Illustration by Alan Sugarman, protectwest70.org

Congregation Shearith Israel’s planned building has changed substantially since approved in 2008

March 30, 2016:  Department of Buildings issues Stop-Work Order
April 18, 2016:  Board of Standards & Appeals denies “letter of substantial compliance” that would have green-lighted this project 

Congregation Shearith Israel (CSI, also known as the Spanish & Portuguese Synagogue) is a NYC Individual Landmark designed by architects Brunner & Tryon and built in 1897.

CSI plans to construct luxury condominiums on top of a brand-new community house immediately adjacent to the Landmark on the midblock of West 70th Street.  This site is within the Upper West Side/Central Park West Historic District.

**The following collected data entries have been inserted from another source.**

(** C8.  A client with no entry in the configuration table is served under
    the default configuration, limit 100 per minute.  [Limiter.Allow] calls
    the store once, on the client's key and with the default window, keeps
    the store that call returns, and derives its answer from the default
    limit: when the store reports a count, allowed = (count <= 100),
    remaining = 100 - count clamped at 0, resetAt the expiry or zero when it
    lies before the clock reading, and a nil error; when the store reports
    an error, allowed with limit 100 and that error.  On the in-memory store
    the call after c requests of the current window returns a nil error, is
    admitted exactly when c + 1 <= 100, leaves max(0, 100 - (c + 1)) and
    stores the count c + 1.  [RateLimiter.GetLimit] returns the default limit
    for a client without an entry, and [fixedWindow.Allow] derives its
    decision from the count INCR returns and that default limit. *)
Theorem unknown_client_gets_default :
  config.DefaultConfig = {| config.Limit := 100; config.Window := Minute |}
  ∧ (∀ (S : Type) (St : internal_limiter.Store S) (l : internal_limiter.Limiter S)
       now now_s client s' counter expiry e0,
       internal_limiter.configs l !! client = None →
       internal_limiter.Increment (internal_limiter.store l) now_s
         (internal_limiter.keyForClient client) (config.Window config.DefaultConfig)
         = (s', (counter, expiry, e0)) →
       internal_limiter.Allow l now now_s client
         = (internal_limiter.NewLimiter s' (internal_limiter.configs l),
            match e0 with
            | Some e => (true, config.Limit config.DefaultConfig, zeroTime, Some e)
            | None =>
                (counter <=? config.Limit config.DefaultConfig,
                 (if sub64 (config.Limit config.DefaultConfig) counter <? 0 then 0
                  else sub64 (config.Limit config.DefaultConfig) counter),
                 (if Before expiry now then zeroTime else expiry),
                 None)
            end))
  ∧ (∀ (l : internal_limiter.Limiter memory.MemoryStore) now now_s client c E,
       internal_limiter.configs l !! client = None →
       window_at (internal_limiter.store l) now_s (internal_limiter.keyForClient client)
         (config.Window config.DefaultConfig) = (c, E) →
       0 <= c < MaxInt64 →
       internal_limiter.Allow l now now_s client
         = (internal_limiter.NewLimiter
              (<[internal_limiter.keyForClient client :=
                   Some {| memory.Count := c + 1; memory.Expiry := E |}]>
                 (internal_limiter.store l))
              (internal_limiter.configs l),
            (c + 1 <=? 100, Z.max 0 (100 - (c + 1)),
             (if Before E now then zeroTime else E), None)))
  ∧ (∀ (R : Type) (Rc : limiter.RedisClient R) (rl : limiter.RateLimiter R)
       now t_incr t_exp clientID,
       limiter.clientLimits rl !! clientID = None →
       limiter.GetLimit rl clientID = limiter.defaultLimit rl
       ∧ (∀ r1 count,
            0 < limiter.Requests (limiter.defaultLimit rl) →
            0 < limiter.Window (limiter.defaultLimit rl) →
            limiter.Incr (limiter.redis rl) t_incr
              (limiter.generateKey clientID now (limiter.Window (limiter.defaultLimit rl)))
              = (r1, (count, None)) →
            (count = 1 →
             (limiter.Expire r1 t_exp
                (limiter.generateKey clientID now (limiter.Window (limiter.defaultLimit rl)))
                (limiter.Window (limiter.defaultLimit rl))).2.2 = None) →
            (limiter.fixedWindow_Allow rl now t_incr t_exp clientID).2
              = (count <=? limiter.Requests (limiter.defaultLimit rl),
                 (if sub64 (limiter.Requests (limiter.defaultLimit rl)) count <? 0 then 0
                  else sub64 (limiter.Requests (limiter.defaultLimit rl)) count),
                 Sub (Add (limiter.windowStart now (limiter.Window (limiter.defaultLimit rl)))
                          (limiter.Window (limiter.defaultLimit rl))) now,
                 None))).
Proof.
  split; [reflexivity|]. split; [|split].
  - intros S St l now now_s client s' counter expiry e0 Hnone HI.
    rewrite <- (effective_unknown l client Hnone) in HI.
    destruct e0 as [e|].
    + rewrite (Allow_store_error l now now_s client s' counter expiry e HI).
      by rewrite (effective_unknown l client Hnone).
    + rewrite (Allow_success l now now_s client s' counter expiry HI).
      by rewrite (effective_unknown l client Hnone).
  - intros l now now_s client c E Hnone Hw Hc.
    rewrite <- (effective_unknown l client Hnone) in Hw.
    rewrite (Allow_memory l now now_s client c E Hw).
    rewrite (effective_unknown l client Hnone).
    rewrite add64_succ by (unfold MinInt64, MaxInt64 in *; lia).
    unfold decision. cbn [config.Limit config.DefaultConfig].
    rewrite remaining_clamped by (unfold MaxInt64 in *; lia).
    done.
  - intros R Rc rl now t_incr t_exp clientID Hnone.
    assert (limiter.GetLimit rl clientID = limiter.defaultLimit rl) as HG.
    { unfold limiter.GetLimit. by rewrite Hnone. }
    split; [exact HG|].
    intros r1 count HR HW HI HE.
    rewrite <- HG in *.
    exact (fixedWindow_Allow_success rl now t_incr t_exp clientID r1 count HR HW HI HE).
Qed.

At 105’ tall (plus mechanicals), the new building would be the tallest mid-block structure ever built since the creation of this “R8B” contextual zoning district, hard-won by the community in 1984 to protect the characteristic low-rise scale of Upper West Side brownstone blocks.[1]  West 70th Street is a near-pristine “Block Full of 19th-Century Rowhouses.”[2]

The NYC Department of Buildings (DOB) approved permits for the new building in May 2015 based on plans that are substantially different from those approved by the NYC Board of Standards & Appeals (BSA) in 2008.  As justification for 7 zoning variances granted by the BSA, CSI claimed that it faced a “unique hardship” because its “programmatic needs and mission” required 15 new classrooms.  The plans subsequently approved by DOB provide only 3 classrooms.  They also show that the 5 floors of luxury condominiums remain (most with Central Park views over the roof of the Landmark synagogue) and the rooftop bulkhead has dramatically increased in size.[3]

Clearly, the desire to “monetize” its real estate and construct luxury condominiums is driving CSI’s project, not hardship.  CSI has exploited the zoning variance process to shift the cost of new construction to the community who will bear the burden of inappropriate development while CSI reaps the benefits.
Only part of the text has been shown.